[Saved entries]
►
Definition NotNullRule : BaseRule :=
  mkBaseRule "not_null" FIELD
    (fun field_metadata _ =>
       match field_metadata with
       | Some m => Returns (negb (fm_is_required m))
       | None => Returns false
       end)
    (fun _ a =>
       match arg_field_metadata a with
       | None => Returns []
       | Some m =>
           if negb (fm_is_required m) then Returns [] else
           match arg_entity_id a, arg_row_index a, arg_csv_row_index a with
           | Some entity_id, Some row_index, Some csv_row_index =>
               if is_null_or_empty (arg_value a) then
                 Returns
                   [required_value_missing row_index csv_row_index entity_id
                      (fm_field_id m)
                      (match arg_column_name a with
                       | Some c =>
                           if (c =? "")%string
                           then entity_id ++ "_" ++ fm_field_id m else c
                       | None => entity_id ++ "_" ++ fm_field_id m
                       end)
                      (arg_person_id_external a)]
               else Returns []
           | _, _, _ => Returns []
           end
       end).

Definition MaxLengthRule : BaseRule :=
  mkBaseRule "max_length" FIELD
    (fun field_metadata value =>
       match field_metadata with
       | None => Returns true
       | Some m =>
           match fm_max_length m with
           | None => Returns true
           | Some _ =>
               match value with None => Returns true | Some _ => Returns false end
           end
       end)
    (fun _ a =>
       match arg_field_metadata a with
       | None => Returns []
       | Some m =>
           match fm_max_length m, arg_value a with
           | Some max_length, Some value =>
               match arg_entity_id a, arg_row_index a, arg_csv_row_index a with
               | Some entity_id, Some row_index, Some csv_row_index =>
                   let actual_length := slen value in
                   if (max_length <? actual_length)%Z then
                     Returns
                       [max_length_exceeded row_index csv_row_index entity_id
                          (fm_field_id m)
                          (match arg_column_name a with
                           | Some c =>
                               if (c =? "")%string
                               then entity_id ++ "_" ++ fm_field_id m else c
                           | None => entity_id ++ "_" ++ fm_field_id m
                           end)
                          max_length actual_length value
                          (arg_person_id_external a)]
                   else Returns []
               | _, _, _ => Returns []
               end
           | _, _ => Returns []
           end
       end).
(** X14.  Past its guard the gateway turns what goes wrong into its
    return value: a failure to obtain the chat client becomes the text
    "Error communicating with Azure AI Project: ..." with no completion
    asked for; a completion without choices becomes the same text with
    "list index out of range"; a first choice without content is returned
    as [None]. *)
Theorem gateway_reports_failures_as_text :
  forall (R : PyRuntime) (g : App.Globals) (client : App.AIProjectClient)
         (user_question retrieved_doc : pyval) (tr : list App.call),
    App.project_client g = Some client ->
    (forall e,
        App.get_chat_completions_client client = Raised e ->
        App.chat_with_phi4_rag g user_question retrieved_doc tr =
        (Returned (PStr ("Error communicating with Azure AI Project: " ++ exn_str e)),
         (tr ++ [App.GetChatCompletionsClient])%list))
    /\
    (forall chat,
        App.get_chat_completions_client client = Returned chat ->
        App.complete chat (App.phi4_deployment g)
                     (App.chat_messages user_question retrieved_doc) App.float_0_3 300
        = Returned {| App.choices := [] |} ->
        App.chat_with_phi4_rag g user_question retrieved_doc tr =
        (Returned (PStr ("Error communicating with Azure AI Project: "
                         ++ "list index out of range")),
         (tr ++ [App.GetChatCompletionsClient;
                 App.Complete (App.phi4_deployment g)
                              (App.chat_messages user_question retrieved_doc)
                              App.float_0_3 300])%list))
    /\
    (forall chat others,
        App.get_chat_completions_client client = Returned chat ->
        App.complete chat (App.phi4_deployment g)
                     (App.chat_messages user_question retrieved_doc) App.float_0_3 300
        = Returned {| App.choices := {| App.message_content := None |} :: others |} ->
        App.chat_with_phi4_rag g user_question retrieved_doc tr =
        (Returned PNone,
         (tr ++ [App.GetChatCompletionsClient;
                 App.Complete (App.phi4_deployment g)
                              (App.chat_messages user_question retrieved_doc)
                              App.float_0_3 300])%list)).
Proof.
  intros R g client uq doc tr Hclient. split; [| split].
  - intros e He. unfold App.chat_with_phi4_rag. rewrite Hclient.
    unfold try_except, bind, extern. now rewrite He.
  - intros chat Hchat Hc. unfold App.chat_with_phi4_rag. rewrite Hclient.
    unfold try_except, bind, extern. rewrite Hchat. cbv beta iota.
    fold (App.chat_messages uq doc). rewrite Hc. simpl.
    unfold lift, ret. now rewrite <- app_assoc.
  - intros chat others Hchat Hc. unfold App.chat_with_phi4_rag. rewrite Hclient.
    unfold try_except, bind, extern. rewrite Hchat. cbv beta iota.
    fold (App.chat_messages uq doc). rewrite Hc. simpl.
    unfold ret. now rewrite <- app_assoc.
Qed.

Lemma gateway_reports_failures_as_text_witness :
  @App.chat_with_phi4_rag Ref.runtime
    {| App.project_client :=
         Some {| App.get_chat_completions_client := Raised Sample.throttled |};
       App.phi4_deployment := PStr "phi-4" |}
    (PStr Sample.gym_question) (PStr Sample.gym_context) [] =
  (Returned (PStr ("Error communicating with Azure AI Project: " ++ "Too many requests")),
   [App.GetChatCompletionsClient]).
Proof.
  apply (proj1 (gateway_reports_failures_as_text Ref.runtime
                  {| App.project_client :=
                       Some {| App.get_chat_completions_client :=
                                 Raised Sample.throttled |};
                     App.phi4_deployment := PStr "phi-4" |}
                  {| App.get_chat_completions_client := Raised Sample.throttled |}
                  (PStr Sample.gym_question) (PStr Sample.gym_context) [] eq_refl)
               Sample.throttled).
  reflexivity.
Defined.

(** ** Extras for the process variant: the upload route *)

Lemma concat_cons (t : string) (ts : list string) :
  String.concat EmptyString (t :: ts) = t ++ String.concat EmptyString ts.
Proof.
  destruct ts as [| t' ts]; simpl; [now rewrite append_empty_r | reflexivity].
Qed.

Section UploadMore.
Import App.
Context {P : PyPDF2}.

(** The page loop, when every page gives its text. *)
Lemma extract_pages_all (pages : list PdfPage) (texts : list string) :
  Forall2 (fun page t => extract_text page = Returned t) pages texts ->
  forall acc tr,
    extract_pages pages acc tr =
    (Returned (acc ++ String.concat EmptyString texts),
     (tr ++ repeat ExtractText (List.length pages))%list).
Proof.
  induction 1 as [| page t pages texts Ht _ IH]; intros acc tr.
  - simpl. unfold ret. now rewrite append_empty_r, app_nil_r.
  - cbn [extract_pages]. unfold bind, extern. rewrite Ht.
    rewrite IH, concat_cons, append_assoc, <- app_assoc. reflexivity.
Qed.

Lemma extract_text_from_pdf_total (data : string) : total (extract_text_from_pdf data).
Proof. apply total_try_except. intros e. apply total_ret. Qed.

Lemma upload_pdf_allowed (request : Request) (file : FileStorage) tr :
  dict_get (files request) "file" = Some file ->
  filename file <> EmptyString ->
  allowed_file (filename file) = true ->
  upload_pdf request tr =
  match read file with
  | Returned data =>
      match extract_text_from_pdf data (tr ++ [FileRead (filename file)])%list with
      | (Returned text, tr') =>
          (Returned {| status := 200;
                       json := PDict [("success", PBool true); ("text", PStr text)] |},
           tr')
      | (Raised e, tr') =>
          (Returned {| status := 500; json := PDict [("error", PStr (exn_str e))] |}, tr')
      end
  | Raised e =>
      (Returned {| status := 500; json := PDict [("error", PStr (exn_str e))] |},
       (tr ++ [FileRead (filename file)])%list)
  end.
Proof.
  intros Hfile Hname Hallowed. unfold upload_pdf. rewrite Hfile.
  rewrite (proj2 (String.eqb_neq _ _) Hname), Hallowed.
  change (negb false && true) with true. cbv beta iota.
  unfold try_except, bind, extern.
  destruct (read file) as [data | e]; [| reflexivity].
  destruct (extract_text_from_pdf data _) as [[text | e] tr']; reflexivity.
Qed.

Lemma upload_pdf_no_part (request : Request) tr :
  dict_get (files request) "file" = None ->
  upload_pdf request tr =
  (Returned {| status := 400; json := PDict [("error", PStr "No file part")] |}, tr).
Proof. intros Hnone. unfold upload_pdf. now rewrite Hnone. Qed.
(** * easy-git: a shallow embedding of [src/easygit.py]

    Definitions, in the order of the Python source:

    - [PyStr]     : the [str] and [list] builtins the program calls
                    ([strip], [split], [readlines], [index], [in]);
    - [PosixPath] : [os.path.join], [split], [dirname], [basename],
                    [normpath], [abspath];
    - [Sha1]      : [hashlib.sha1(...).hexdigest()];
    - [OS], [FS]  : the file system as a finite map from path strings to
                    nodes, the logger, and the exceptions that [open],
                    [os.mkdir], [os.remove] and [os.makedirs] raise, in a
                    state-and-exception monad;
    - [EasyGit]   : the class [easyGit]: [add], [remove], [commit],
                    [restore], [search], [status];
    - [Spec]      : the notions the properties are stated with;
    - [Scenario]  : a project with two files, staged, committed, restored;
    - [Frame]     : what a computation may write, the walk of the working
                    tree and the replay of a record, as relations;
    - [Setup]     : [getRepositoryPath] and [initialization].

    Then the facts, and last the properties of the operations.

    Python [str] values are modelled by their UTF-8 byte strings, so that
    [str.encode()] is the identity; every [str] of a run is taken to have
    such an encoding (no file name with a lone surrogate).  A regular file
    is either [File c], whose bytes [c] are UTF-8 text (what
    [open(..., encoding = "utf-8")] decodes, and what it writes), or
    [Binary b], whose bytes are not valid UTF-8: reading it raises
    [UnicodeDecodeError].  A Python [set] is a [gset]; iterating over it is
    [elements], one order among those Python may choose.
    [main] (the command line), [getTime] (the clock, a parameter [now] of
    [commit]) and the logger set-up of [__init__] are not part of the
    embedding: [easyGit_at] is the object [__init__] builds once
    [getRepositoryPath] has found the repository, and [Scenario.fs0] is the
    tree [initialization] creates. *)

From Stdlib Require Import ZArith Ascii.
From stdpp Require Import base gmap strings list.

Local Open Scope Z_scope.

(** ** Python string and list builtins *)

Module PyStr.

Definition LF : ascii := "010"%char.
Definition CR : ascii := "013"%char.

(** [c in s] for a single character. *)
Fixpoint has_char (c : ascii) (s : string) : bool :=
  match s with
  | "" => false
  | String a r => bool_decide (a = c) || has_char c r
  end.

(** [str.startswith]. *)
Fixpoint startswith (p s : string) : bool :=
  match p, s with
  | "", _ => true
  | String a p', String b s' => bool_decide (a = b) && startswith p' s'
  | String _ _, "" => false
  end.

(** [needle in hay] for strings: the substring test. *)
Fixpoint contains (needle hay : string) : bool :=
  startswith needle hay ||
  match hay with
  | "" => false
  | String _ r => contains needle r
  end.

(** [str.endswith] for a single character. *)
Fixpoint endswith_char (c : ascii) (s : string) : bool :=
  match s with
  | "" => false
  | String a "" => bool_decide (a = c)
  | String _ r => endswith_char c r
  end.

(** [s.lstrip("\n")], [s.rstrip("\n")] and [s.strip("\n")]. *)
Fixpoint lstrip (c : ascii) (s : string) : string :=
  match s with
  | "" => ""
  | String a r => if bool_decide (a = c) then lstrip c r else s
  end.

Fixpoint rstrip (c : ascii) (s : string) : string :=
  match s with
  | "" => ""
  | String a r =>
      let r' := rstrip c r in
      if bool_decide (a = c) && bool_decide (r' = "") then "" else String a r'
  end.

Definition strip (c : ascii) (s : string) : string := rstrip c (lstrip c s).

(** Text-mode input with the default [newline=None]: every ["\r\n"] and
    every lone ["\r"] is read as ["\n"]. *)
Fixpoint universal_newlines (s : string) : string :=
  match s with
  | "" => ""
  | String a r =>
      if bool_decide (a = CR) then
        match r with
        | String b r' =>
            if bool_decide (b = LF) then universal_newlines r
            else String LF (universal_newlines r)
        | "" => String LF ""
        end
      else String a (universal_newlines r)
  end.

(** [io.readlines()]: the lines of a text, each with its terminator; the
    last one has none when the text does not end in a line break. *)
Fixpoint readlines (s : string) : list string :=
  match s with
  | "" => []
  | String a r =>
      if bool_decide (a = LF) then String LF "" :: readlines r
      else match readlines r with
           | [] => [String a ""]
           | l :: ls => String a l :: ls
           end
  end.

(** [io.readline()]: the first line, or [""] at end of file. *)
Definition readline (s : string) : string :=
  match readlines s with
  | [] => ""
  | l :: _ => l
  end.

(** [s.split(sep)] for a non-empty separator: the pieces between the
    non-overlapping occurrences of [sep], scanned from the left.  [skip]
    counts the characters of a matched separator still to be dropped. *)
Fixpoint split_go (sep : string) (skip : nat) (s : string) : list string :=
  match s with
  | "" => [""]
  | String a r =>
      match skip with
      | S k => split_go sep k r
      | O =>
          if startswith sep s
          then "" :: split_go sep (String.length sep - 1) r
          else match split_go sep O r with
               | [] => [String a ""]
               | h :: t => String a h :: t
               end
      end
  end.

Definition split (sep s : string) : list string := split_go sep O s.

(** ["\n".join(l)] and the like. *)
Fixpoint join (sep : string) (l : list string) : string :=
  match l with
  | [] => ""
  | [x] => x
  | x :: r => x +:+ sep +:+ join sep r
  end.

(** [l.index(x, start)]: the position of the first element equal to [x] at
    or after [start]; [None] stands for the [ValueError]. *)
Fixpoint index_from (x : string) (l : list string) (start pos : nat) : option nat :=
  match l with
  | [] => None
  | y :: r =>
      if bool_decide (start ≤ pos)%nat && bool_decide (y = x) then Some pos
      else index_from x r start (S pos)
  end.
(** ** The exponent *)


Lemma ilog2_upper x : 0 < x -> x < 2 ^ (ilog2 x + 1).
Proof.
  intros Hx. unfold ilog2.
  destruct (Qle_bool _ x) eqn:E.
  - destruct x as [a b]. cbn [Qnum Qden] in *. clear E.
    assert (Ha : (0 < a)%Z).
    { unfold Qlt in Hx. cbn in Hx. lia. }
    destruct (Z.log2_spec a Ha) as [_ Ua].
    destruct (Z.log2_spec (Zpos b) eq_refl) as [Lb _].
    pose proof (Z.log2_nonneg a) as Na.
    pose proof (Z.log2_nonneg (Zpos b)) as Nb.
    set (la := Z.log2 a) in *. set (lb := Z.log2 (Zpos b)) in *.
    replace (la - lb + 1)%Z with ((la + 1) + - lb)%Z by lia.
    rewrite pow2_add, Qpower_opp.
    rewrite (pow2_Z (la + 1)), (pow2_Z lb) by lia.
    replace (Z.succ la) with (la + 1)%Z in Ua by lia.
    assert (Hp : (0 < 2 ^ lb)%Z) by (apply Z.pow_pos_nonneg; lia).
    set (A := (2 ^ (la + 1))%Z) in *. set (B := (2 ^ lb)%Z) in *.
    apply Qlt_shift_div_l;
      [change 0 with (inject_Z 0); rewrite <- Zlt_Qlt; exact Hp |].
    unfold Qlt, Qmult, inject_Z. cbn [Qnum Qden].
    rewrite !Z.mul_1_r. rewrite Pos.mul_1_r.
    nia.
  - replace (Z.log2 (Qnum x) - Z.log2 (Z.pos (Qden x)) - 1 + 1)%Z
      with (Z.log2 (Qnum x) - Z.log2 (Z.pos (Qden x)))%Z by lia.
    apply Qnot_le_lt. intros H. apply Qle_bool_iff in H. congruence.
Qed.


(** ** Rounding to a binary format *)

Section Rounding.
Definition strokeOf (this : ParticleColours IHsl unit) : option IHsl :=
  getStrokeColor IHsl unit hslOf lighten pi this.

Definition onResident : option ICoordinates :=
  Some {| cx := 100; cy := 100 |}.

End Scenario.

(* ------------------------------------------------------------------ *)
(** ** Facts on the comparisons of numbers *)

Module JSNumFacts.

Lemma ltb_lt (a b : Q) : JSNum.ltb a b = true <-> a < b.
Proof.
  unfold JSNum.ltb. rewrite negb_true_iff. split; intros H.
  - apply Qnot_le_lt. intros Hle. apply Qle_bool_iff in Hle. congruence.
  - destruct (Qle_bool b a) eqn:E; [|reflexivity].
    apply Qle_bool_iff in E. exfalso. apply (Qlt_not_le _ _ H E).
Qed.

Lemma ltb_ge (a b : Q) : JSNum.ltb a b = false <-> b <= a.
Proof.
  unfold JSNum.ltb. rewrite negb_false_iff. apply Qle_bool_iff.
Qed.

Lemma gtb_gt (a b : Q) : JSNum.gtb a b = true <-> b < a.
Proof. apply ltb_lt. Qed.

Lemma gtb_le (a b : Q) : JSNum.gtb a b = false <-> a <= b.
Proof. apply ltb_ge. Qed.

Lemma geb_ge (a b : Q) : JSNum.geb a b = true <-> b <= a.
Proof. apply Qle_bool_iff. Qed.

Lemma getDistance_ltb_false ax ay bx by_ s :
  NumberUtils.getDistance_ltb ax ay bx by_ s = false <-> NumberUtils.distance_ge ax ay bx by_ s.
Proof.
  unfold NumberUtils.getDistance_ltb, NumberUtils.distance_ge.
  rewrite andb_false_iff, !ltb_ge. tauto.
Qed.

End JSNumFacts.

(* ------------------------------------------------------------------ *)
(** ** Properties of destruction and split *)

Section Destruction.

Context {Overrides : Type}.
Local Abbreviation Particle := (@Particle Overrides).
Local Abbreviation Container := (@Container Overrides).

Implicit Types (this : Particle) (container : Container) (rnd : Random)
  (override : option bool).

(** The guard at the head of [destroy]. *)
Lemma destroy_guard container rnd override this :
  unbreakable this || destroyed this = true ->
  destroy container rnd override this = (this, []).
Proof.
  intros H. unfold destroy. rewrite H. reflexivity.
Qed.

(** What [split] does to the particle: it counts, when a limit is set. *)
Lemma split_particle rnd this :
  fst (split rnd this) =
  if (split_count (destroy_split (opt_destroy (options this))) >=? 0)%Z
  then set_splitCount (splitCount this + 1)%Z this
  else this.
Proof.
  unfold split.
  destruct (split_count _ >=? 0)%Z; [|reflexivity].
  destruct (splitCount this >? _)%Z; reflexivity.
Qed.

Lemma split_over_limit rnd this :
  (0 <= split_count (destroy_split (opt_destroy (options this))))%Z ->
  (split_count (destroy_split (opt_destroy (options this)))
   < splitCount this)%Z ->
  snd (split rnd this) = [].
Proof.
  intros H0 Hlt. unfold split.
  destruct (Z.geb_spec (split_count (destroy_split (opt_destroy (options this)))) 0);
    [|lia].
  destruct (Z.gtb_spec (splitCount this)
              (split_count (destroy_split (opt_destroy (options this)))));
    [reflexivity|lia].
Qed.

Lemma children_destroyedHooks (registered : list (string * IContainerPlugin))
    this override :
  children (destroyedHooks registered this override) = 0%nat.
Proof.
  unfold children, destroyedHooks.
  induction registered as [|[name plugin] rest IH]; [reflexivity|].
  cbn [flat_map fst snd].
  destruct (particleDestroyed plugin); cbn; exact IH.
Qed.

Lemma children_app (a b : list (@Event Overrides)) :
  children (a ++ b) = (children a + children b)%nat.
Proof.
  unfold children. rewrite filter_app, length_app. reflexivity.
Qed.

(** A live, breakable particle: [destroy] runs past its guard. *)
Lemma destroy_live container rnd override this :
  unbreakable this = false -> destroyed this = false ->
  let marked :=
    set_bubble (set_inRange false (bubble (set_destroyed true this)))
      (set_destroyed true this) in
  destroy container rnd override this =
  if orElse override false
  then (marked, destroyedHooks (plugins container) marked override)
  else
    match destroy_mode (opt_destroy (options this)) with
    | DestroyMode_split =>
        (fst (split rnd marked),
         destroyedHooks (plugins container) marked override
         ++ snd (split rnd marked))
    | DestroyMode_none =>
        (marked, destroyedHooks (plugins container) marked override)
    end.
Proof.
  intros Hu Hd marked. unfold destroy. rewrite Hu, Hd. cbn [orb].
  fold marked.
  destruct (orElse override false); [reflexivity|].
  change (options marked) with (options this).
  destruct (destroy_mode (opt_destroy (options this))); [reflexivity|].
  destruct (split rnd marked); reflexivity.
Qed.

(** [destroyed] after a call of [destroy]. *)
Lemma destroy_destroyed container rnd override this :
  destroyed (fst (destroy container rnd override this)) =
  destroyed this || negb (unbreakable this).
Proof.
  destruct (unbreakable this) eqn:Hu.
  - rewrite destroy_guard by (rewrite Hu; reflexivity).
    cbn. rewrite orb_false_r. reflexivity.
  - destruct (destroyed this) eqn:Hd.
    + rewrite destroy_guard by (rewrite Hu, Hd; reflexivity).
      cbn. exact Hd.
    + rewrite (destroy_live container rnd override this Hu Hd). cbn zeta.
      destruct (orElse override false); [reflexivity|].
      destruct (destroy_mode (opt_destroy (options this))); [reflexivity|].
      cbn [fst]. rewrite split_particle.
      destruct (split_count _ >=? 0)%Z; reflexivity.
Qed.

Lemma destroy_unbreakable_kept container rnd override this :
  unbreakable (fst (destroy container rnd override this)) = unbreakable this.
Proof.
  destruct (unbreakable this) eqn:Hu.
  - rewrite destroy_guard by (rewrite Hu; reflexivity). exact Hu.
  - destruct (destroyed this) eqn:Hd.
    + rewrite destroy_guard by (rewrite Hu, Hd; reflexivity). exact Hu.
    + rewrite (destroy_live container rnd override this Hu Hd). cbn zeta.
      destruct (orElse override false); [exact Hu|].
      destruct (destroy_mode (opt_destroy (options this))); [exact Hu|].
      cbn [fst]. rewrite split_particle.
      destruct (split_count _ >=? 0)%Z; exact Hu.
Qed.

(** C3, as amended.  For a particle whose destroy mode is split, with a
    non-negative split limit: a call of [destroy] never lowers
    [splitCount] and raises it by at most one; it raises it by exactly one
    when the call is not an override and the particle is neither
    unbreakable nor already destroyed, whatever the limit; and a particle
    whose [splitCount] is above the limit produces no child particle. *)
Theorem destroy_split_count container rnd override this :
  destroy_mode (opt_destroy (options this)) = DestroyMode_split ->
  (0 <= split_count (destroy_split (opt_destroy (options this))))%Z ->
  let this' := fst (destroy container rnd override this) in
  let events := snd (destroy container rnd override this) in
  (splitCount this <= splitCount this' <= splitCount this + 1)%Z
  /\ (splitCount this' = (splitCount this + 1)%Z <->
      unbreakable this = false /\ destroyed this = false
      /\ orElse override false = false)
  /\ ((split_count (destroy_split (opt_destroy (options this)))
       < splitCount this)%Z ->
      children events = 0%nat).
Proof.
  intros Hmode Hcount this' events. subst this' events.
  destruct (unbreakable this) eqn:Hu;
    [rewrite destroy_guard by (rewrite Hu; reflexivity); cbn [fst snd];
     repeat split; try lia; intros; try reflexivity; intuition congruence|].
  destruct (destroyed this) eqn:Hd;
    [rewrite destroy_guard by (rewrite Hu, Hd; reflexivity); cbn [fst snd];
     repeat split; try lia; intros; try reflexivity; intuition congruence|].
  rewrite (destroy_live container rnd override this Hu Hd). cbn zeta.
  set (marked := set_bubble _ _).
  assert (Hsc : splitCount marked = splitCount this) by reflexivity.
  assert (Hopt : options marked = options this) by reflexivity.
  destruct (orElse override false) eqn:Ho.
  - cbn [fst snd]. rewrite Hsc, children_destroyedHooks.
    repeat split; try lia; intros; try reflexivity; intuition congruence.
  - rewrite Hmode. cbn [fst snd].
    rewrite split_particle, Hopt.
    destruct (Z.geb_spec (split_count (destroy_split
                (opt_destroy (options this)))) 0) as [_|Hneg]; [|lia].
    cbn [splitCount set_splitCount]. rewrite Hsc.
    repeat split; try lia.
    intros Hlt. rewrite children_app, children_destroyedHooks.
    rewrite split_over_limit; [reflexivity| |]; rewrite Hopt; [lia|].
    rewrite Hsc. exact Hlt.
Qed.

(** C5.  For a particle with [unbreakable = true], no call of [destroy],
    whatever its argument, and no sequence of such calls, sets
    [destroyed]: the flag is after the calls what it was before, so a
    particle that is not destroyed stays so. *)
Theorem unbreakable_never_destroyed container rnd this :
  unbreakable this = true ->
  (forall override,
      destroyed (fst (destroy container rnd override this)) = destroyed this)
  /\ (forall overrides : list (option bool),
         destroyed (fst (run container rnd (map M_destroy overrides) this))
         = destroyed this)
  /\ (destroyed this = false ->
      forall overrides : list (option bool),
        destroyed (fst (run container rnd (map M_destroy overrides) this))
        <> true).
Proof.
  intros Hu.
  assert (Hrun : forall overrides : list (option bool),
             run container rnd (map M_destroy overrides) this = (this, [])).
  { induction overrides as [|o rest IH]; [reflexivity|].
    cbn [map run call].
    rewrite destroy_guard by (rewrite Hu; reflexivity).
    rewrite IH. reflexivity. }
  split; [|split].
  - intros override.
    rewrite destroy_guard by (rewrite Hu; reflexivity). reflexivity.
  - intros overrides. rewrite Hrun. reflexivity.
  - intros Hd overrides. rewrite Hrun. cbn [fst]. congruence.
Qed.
◄
* _Exercise goal_: Return, unchanged, the run of lines above that opens with the line containing "assert (Hsc : splitCount" and closes with the line containing "- cbn [fst snd].". Include both.

* _Problem solution_:
  assert (Hsc : splitCount marked = splitCount this) by reflexivity.
  assert (Hopt : options marked = options this) by reflexivity.
  destruct (orElse override false) eqn:Ho.
  - cbn [fst snd]. rewrite Hsc, children_destroyedHooks.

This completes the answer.